» Supplied entries
(** * Enroll-Ease: the Streamlit question-answering script, embedded in Rocq

    The program is [main.py]: a Streamlit script that is re-executed from
    top to bottom on every user interaction.  What survives between two
    executions is [st.session_state], a dictionary; everything else is
    recomputed.  The script itself only composes calls into third-party
    libraries (PDF loader, text splitter, embedding client, FAISS, the Groq
    chat model and the LangChain chain constructors).  Those libraries are
    not part of the repository: they form the [Backend] interface below and
    every definition of the script is parametric in it.  For the text
    splitter there is, besides, a model after the comment in [main.py]
    that says what the splitter does.

    Conventions.
    - A Python string is a [string]; one element of it is one character.
    - The entries the script stores in [st.session_state] are a
      [gmap string value].  The entry that Streamlit itself keeps for the
      text box (widget key "input") is the content of the box: it comes
      with the input of a run and is not an entry of that map.
    - A library call either returns or raises: [result].  Its result is a
      function of its arguments: the files and the services behind the
      libraries are taken not to change while a session lasts.
    - The script runs in a small state/exception monad [script] whose state
      is the session dictionary together with the log of what the run
      showed on screen and which library calls it made.
    - An exception that escapes the script ends the run; what the run wrote
      to the session before stays written. *)

From Stdlib Require Import String Ascii List Arith Lia Bool.
From stdpp Require Import base option strings gmap list fin_maps.
Import ListNotations.
Local Open Scope string_scope.
Local Open Scope list_scope.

» Exercise goal
Beginning with the line containing "top to bottom" and ending with the line containing "every definition of", extract those lines exactly from the listing above, and only those.

» Task answer
    top to bottom on every user interaction.  What survives between two
    executions is [st.session_state], a dictionary; everything else is
    recomputed.  The script itself only composes calls into third-party
    libraries (PDF loader, text splitter, embedding client, FAISS, the Groq
    chat model and the LangChain chain constructors).  Those libraries are
    not part of the repository: they form the [Backend] interface below and
    every definition of the script is parametric in it.  For the text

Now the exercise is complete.